### Goal of the exercise
Set down every entry exactly as it was written.

### The data
════════════════════
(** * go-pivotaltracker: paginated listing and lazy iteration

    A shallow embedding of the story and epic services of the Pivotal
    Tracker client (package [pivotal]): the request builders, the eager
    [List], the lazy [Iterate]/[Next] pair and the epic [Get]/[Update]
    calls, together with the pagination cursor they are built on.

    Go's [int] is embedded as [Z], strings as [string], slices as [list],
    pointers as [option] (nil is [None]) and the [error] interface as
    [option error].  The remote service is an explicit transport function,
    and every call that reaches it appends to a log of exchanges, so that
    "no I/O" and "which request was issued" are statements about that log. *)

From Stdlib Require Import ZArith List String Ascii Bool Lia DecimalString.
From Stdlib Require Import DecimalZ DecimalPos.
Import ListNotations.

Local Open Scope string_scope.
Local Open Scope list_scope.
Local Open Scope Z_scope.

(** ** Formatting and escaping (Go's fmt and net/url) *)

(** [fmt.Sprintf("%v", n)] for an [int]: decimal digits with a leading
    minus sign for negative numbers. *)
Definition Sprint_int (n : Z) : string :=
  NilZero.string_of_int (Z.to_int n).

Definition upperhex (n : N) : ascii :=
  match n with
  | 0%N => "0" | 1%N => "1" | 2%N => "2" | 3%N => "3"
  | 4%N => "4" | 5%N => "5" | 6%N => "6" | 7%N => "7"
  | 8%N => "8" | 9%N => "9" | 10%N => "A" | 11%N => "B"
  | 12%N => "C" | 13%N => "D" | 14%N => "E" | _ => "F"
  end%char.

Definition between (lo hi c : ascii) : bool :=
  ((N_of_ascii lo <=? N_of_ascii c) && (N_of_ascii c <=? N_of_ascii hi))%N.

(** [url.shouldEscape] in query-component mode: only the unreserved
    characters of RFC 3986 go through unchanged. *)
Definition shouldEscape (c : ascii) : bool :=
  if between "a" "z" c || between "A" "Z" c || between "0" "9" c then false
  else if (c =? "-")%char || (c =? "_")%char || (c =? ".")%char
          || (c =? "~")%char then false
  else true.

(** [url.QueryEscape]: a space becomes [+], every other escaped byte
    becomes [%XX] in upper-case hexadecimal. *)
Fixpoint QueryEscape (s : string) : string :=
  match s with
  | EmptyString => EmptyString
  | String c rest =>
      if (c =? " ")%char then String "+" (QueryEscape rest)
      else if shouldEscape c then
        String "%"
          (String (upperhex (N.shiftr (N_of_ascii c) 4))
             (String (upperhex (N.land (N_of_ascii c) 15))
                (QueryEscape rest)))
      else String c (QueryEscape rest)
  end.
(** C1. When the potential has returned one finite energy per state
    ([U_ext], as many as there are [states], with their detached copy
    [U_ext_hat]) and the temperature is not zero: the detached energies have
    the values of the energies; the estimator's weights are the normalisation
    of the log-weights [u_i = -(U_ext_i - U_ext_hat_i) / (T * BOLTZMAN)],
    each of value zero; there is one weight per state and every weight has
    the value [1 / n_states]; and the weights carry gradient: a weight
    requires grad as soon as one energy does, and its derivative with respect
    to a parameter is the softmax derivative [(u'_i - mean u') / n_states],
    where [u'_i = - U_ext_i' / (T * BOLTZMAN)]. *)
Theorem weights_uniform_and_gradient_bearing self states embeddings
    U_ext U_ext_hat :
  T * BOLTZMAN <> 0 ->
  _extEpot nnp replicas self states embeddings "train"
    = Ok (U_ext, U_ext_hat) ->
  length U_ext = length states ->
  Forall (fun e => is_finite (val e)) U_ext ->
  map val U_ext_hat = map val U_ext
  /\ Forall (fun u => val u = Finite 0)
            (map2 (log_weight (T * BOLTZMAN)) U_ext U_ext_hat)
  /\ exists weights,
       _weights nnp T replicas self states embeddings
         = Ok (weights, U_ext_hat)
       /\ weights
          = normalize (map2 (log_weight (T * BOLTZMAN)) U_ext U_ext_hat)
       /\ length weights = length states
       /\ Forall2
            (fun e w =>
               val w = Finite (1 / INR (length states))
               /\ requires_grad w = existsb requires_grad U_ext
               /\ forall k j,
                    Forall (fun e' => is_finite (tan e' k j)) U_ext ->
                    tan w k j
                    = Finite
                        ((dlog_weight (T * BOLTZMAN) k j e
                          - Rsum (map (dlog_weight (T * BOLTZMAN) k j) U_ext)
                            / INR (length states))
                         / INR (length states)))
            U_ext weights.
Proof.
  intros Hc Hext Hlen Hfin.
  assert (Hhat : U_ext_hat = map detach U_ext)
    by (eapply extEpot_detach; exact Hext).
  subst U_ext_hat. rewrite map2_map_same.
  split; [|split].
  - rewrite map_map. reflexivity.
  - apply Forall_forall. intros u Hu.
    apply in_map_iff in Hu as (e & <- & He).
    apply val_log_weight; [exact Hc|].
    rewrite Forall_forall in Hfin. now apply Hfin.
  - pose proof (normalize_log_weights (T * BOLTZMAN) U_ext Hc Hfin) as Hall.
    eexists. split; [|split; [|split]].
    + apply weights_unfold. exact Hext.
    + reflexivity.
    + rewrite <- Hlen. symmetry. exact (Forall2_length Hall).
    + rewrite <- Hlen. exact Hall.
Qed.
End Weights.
════════════════════
### Task solution
(** * go-pivotaltracker: paginated listing and lazy iteration

    A shallow embedding of the story and epic services of the Pivotal
    Tracker client (package [pivotal]): the request builders, the eager
    [List], the lazy [Iterate]/[Next] pair and the epic [Get]/[Update]
    calls, together with the pagination cursor they are built on.

    Go's [int] is embedded as [Z], strings as [string], slices as [list],
    pointers as [option] (nil is [None]) and the [error] interface as
    [option error].  The remote service is an explicit transport function,
    and every call that reaches it appends to a log of exchanges, so that
    "no I/O" and "which request was issued" are statements about that log. *)

From Stdlib Require Import ZArith List String Ascii Bool Lia DecimalString.
From Stdlib Require Import DecimalZ DecimalPos.
Import ListNotations.

Local Open Scope string_scope.
Local Open Scope list_scope.
Local Open Scope Z_scope.

(** ** Formatting and escaping (Go's fmt and net/url) *)

(** [fmt.Sprintf("%v", n)] for an [int]: decimal digits with a leading
    minus sign for negative numbers. *)
Definition Sprint_int (n : Z) : string :=
  NilZero.string_of_int (Z.to_int n).

Definition upperhex (n : N) : ascii :=
  match n with
  | 0%N => "0" | 1%N => "1" | 2%N => "2" | 3%N => "3"
  | 4%N => "4" | 5%N => "5" | 6%N => "6" | 7%N => "7"
  | 8%N => "8" | 9%N => "9" | 10%N => "A" | 11%N => "B"
  | 12%N => "C" | 13%N => "D" | 14%N => "E" | _ => "F"
  end%char.

Definition between (lo hi c : ascii) : bool :=
  ((N_of_ascii lo <=? N_of_ascii c) && (N_of_ascii c <=? N_of_ascii hi))%N.

(** [url.shouldEscape] in query-component mode: only the unreserved
    characters of RFC 3986 go through unchanged. *)
Definition shouldEscape (c : ascii) : bool :=
  if between "a" "z" c || between "A" "Z" c || between "0" "9" c then false
  else if (c =? "-")%char || (c =? "_")%char || (c =? ".")%char
          || (c =? "~")%char then false
  else true.

(** [url.QueryEscape]: a space becomes [+], every other escaped byte
    becomes [%XX] in upper-case hexadecimal. *)
Fixpoint QueryEscape (s : string) : string :=
  match s with
  | EmptyString => EmptyString
  | String c rest =>
      if (c =? " ")%char then String "+" (QueryEscape rest)
      else if shouldEscape c then
        String "%"
          (String (upperhex (N.shiftr (N_of_ascii c) 4))
             (String (upperhex (N.land (N_of_ascii c) 15))
                (QueryEscape rest)))
      else String c (QueryEscape rest)
  end.
(** C1. When the potential has returned one finite energy per state
    ([U_ext], as many as there are [states], with their detached copy
    [U_ext_hat]) and the temperature is not zero: the detached energies have
    the values of the energies; the estimator's weights are the normalisation
    of the log-weights [u_i = -(U_ext_i - U_ext_hat_i) / (T * BOLTZMAN)],
    each of value zero; there is one weight per state and every weight has
    the value [1 / n_states]; and the weights carry gradient: a weight
    requires grad as soon as one energy does, and its derivative with respect
    to a parameter is the softmax derivative [(u'_i - mean u') / n_states],
    where [u'_i = - U_ext_i' / (T * BOLTZMAN)]. *)
Theorem weights_uniform_and_gradient_bearing self states embeddings
    U_ext U_ext_hat :
  T * BOLTZMAN <> 0 ->
  _extEpot nnp replicas self states embeddings "train"
    = Ok (U_ext, U_ext_hat) ->
  length U_ext = length states ->
  Forall (fun e => is_finite (val e)) U_ext ->
  map val U_ext_hat = map val U_ext
  /\ Forall (fun u => val u = Finite 0)
            (map2 (log_weight (T * BOLTZMAN)) U_ext U_ext_hat)
  /\ exists weights,
       _weights nnp T replicas self states embeddings
         = Ok (weights, U_ext_hat)
       /\ weights
          = normalize (map2 (log_weight (T * BOLTZMAN)) U_ext U_ext_hat)
       /\ length weights = length states
       /\ Forall2
            (fun e w =>
               val w = Finite (1 / INR (length states))
               /\ requires_grad w = existsb requires_grad U_ext
               /\ forall k j,
                    Forall (fun e' => is_finite (tan e' k j)) U_ext ->
                    tan w k j
                    = Finite
                        ((dlog_weight (T * BOLTZMAN) k j e
                          - Rsum (map (dlog_weight (T * BOLTZMAN) k j) U_ext)
                            / INR (length states))
                         / INR (length states)))
            U_ext weights.
Proof.
  intros Hc Hext Hlen Hfin.
  assert (Hhat : U_ext_hat = map detach U_ext)
    by (eapply extEpot_detach; exact Hext).
  subst U_ext_hat. rewrite map2_map_same.
  split; [|split].
  - rewrite map_map. reflexivity.
  - apply Forall_forall. intros u Hu.
    apply in_map_iff in Hu as (e & <- & He).
    apply val_log_weight; [exact Hc|].
    rewrite Forall_forall in Hfin. now apply Hfin.
  - pose proof (normalize_log_weights (T * BOLTZMAN) U_ext Hc Hfin) as Hall.
    eexists. split; [|split; [|split]].
    + apply weights_unfold. exact Hext.
    + reflexivity.
    + rewrite <- Hlen. symmetry. exact (Forall2_length Hall).
    + rewrite <- Hlen. exact Hall.
Qed.
End Weights.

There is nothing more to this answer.